统计与数据科学学院学术报告

报告人：康国莲 教授

报告时间：10月11日9:00-10:00

报告地点：统计与数据科学学院 109会议室

报告题目：A Novel One-Sample Mendelian Randomization Approach for Count-type Outcome Robust to Correlated and Uncorrelated Pleiotropic Effects

报告摘要：In individuals with single gene mutated recessive sickle cell disease (SCD), mutations in SCD modifier genes, such as BCL11A, can lead to increased levels of total fetal hemoglobin (HbF), which is associated with a reduced number of hospitalizations. Establishing a causal relationship between HbF levels and hospitalization rates is challenging and ideally requires a randomized clinical trial. However, Mendelian randomization (MR) provides a valid approach for exploring this relationship using observational data. Yet, MR traditionally lacks methods suited for count-type outcome data. To address this, we propose two novel one-sample Mendelian randomization (MR) approaches for causal inference with count-type health outcomes, designed to handle both equidispersion and overdispersion scenarios. Selecting valid single-nucleotide polymorphisms (SNPs) as instrumental variables (IVs) poses a key challenge for MR approaches, as it requires meeting the necessary IV assumptions. To bolster the proposed approaches by addressing violations of IV assumptions, we incorporate a process for removing invalid SNPs that violate the assumptions. In simulations, our proposed approaches demonstrate robustness to the violations, delivering valid estimates and interpretable type I errors and statistical powers. This increases the practical applicability of the models. We applied the proposed approaches to evaluate the causal effect of HbF on the vaso-occlusive crisis and acute chest syndrome (ACS) events in patients with SCD and revealed the causal relation between HbF and ACS events in these patients. We also developed a user-friendly Shiny web application to facilitate researchers' exploration of causal relations.

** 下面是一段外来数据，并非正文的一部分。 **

(** Everything delivered so far is an initial segment of what was sent, and
    the buffer holds only genuine messages, within its limit. *)
Record ordered_inv (a : OrderedReceiveWindow * (X * list (U8 * list U8))) : Prop := {
  oi_next : 1 <= ow_next_expected a.1 <= U64_MAX;
  oi_log : a.2.2 = first_messages (Z.to_nat (ow_next_expected a.1 - 1));
  oi_buffer : ∀ k m, ow_buffer a.1 !! k = Some m → 0 < k < U64_MAX ∧
                (bm_type m, bm_payload m) = sent k;
  oi_limit : Z.of_nat (size (ow_buffer a.1)) <= ow_max_buffered a.1;
}.

Lemma first_messages_S n :
  first_messages (S n) = first_messages n ++ [sent (Z.of_nat n + 1)].
Proof.
  unfold first_messages. rewrite seq_S, fmap_app. cbn [fmap list_fmap].
  by replace (Z.of_nat (1 + n)) with (Z.of_nat n + 1) by lia.
Qed.

Lemma data_of_content bs :
  zlen bs <= U16_MAX → take (Z.to_nat (w16 (zlen bs))) (default [] (data_of bs)) = bs.
Proof.
  intros H. rewrite w16_id by ulia. unfold data_of. case_decide; subst; [done|].
  simpl. by rewrite take_ge by lia.
Qed.

Lemma release_inv fuel w s :
  ordered_inv (w, s) →
  ordered_inv ((release logged fuel w s).1.2, (release logged fuel w s).2).
Proof.
  revert w s. induction fuel as [|fuel IH]; intros w s Hinv; cbn [release]; [done|].
  destruct (ow_buffer w !! ow_next_expected w) as [m|] eqn:Hm; [|done].
  destruct Hinv as [Hn Hl Hb Hlim]. cbn [fst snd] in *.
  destruct (Hb _ _ Hm) as [Hk Hs]. unfold logged at 1 3.
  destruct (d _ _ _ s.1) as [rc x'] eqn:Hd. destruct (ok rc) eqn:Hok; cbn [negb].
  - rewrite w64_id by ulia. apply IH. split; cbn [fst snd ow_next_expected ow_buffer ow_max_buffered].
    + ulia.
    + rewrite Hl. replace (Z.to_nat (ow_next_expected w + 1 - 1))
        with (S (Z.to_nat (ow_next_expected w - 1))) by lia.
      rewrite first_messages_S. do 2 f_equal.
      replace (Z.of_nat (Z.to_nat (ow_next_expected w - 1)) + 1) with (ow_next_expected w) by lia.
      rewrite <- Hs. f_equal. apply data_of_content.
      replace (bm_payload m) with (sent (ow_next_expected w)).2 by (by rewrite <- Hs). apply Hsent.
    + intros k m' [_ H]%lookup_delete_Some. by apply Hb.
    + rewrite map_size_delete_Some by (by eexists). lia.
  - by split.
Qed.

Lemma arrive_inv k a :
  0 < k < U64_MAX → ordered_inv a → ordered_inv (arrive k a).
Proof.
  destruct a as [w s]. intros Hk Hinv. unfold arrive, accept_ordered. cbn [fst snd].
  pose proof Hinv as [Hn Hl Hb Hlim]. cbn [fst snd] in *.
  rewrite (proj2 (Z.eqb_neq k 0)), (proj2 (Z.eqb_neq (ow_next_expected w) 0)) by lia.
  assert (mkOrdered (ow_next_expected w) (ow_max_buffered w) (ow_buffer w) = w) as ->
    by (by destruct w).
  destruct (Z.ltb_spec k (ow_next_expected w)); [done|].
  destruct (Z.eqb_spec k (ow_next_expected w)) as [->|].
  - unfold logged at 1 3. destruct (d _ _ _ s.1) as [rc x'] eqn:Hd.
    destruct (ok rc); cbn [negb]; [|by split].
    rewrite w64_id by ulia.
    pose proof (release_inv (S (size (ow_buffer w)))
      (mkOrdered (ow_next_expected w + 1) (ow_max_buffered w) (ow_buffer w))
      (x', s.2 ++ [((sent (ow_next_expected w)).1,
        take (Z.to_nat (zlen (sent (ow_next_expected w)).2))
          (default [] (data_of (sent (ow_next_expected w)).2)))])) as Hrel.
    destruct (release logged _ _ _) as [[rc' w'] s']. cbn [fst snd oa_window oa_state] in *.
    apply Hrel. split; cbn [fst snd ow_next_expected ow_buffer ow_max_buffered]; [ulia| |done|done].
    rewrite Hl. replace (Z.to_nat (ow_next_expected w + 1 - 1))
      with (S (Z.to_nat (ow_next_expected w - 1))) by lia.
    rewrite first_messages_S.
    replace (Z.of_nat (Z.to_nat (ow_next_expected w - 1)) + 1) with (ow_next_expected w) by lia.
    pose proof (data_of_content (sent (ow_next_expected w)).2 (Hsent _)) as Hc.
    pose proof (Hsent (ow_next_expected w)).
    rewrite w16_id in Hc by ulia. rewrite Hc. by destruct (sent (ow_next_expected w)).
  - case_bool_decide; [done|]. destruct (Z.leb_spec (ow_max_buffered w)
      (Z.of_nat (size (ow_buffer w)))); [done|].
    split; cbn [fst snd oa_window oa_state ow_next_expected ow_buffer ow_max_buffered]; [done|done| |].
    + intros k' m [[<- <-]|[_ Hm]]%lookup_insert_Some; [|by apply Hb]. split; [done|]. cbn.
      pose proof (data_of_content (sent k).2 (Hsent _)) as Hc. pose proof (Hsent k).
      rewrite w16_id in Hc by ulia.
      destruct (Z.ltb_spec 0 (zlen (sent k).2)); [rewrite Hc; by destruct (sent k)|].
      destruct (sent k) as [t [|? ?]]; simpl in *; [done|lia].
    + rewrite map_size_insert_None by (by apply eq_None_not_Some). lia.
Qed.
Lemma write_fragment_at id o i out rest :
  is_u64 id → id ≠ 0 → original_ok o → original_typed o → (i < fragments o)%nat →
  let f := fragment_from id o i in
  let bs := fragment_slice (or_payload o) (Z.of_nat i) in
  (24 + length bs <= length rest)%nat →
  write_fragment_payload id (fr_delivery_sequence f) (fr_channel f) (fr_type f) (fr_index f)
    (fr_count f) (fr_original_length f) (fr_data f) (fr_len f) (writer_at out rest) =
    (Done tt, writer_at (out ++ enc_fragment f bs) (drop (24 + length bs) rest)).
Proof.
  intros Hid H0 Ho [Ht1 Ht2] Hi f bs Hroom.
  destruct (fragment_from_len id o i Ho Hi) as (Hl & Hp & _).
  pose proof (fragments_bound o Ho) as [Hc Hb]. destruct Ho as [Hlen Hch].
  unfold write_fragment_payload. subst f bs.
  change (fr_channel (fragment_from id o i)) with (or_channel o).
  change (fr_delivery_sequence (fragment_from id o i)) with (or_seq o).
  change (fr_type (fragment_from id o i)) with (or_type o).
  change (fr_index (fragment_from id o i)) with (Z.of_nat i).
  change (fr_count (fragment_from id o i)) with (fragment_count_for_length (zlen (or_payload o))).
  change (fr_original_length (fragment_from id o i)) with (zlen (or_payload o)).
  change (fr_data (fragment_from id o i)) with (data_of (fragment_slice (or_payload o) (Z.of_nat i))).
  change (fr_len (fragment_from id o i)) with (zlen (fragment_slice (or_payload o) (Z.of_nat i))) in *.
  rewrite Hch, (proj2 (Z.eqb_neq id 0) H0), (proj2 (Z.eqb_neq (zlen (or_payload o)) 0)) by lia.
  cbn [negb]. cbv zeta. rewrite Z.eqb_refl, (proj2 (Z.eqb_neq _ 0)), (proj2 (Z.leb_gt _ _)) by lia.
  cbn [negb orb]. rewrite <- Hl, Z.eqb_refl, data_of_null_guard. cbn [negb].
  unfold U16_MAX in Hlen.
  wput. wput. wput; [|auto with scn]. wput. wput; [|unfold is_u16; lia].
  wput; [|unfold is_u16; lia]. wput; [|unfold is_u16; lia].
  rewrite write_data_at; [|done|wire_side].
  unfold enc_fragment. rewrite <- !app_assoc, !drop_drop, !length_be. done.
Qed.

Lemma channel_application_le ch :
  channel_is_application ch = true →
  (channel_value Channel.SequencedUnreliable <? channel_value ch) = false.
Proof. by destruct ch. Qed.

Lemma read_fragment_all id o i pre :
  is_u64 id → id ≠ 0 → original_ok o → original_typed o → (i < fragments o)%nat →
  let f := fragment_from id o i in
  let bs := fragment_slice (or_payload o) (Z.of_nat i) in
  read_fragment_payload (reader_at pre (enc_fragment f bs)) =
    (Done f, reader_at (pre ++ enc_fragment f bs) []).
Proof.
  intros Hid H0 Ho [Ht1 Ht2] Hi f bs.
  destruct (fragment_from_len id o i Ho Hi) as (Hl & Hp & _).
  pose proof (fragments_bound o Ho) as [Hc Hb]. destruct Ho as [Hlen Hch].
  unfold read_fragment_payload. erewrite bind_done by reflexivity. rewrite r_remaining_at.
  unfold enc_fragment. rewrite !length_app, !length_be, (proj2 (Z.ltb_ge _ _))
    by (change NetConfig.FragmentHeaderBytes with 24; lia).
  subst f bs. cbn [fr_message_id fr_delivery_sequence fr_channel fr_type fr_index fr_count
    fr_original_length fragment_from fragment_of].
  change (fr_len (fragment_from id o i)) with (zlen (fragment_slice (or_payload o) (Z.of_nat i))) in *.
  unfold U16_MAX in Hlen. wget. wget. wget; [|auto with scn]. wget.
  wget; [|unfold is_u16; lia]. wget; [|unfold is_u16; lia]. wget; [|unfold is_u16; lia].
  rewrite (proj2 (Z.eqb_neq id 0) H0), channel_application_le by done. cbn [orb].
  rewrite (proj2 (Z.eqb_neq _ 0)), (proj2 (Z.leb_gt _ _)),
    (proj2 (Z.eqb_neq (zlen (or_payload o)) 0)) by lia.
  cbn [orb]. cbv zeta. rewrite Z.eqb_refl. cbn [negb].
  rewrite <- Hl, (proj2 (Z.eqb_neq (zlen (fragment_slice _ _)) 0)) by lia.
  erewrite bind_done by reflexivity. rewrite r_remaining_at, Z.eqb_refl. cbn [negb].
  rewrite w16_id by ulia. rewrite peek_data_all. erewrite bind_done by apply skip_all.
  rewrite channel_of_value, <- !app_assoc. done.
Qed.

报告人简介：康国莲，博士，现为美国圣裘德儿童研究医院生物统计系教授。2006年博士毕业于中国科学院数学与系统科学研究院系统所。随后在密歇根州立大学、阿拉巴马大学伯明翰、宾夕法尼亚大学做访问学者和博士后研究。一直从事统计遗传、临床实验、遗传流行病、生物统计学等研究。已发表SCI学术论文153篇，其中包括Nature Genetics, The New England Journal of Medicine, Nature Cell Biology, Blood, Journal of Clinical Oncology等，被独立引用多于3800次。其多个研究成果被世界著名媒体报道（美国： NewsRX.com 和ScienceDaily， 委内瑞拉: International Adaptogens，英国Nature Review Genetics））并被收录于书《Transgénicos》 （古巴）。现合作主持和参与由美国NIH/NHLBI资助的14项高水平科研项目。设计了多于50多个临床试验protocol. 担任NIH(USA)和DPFS(UK)基金评审专家,是多个国际期刊的副主编和编委。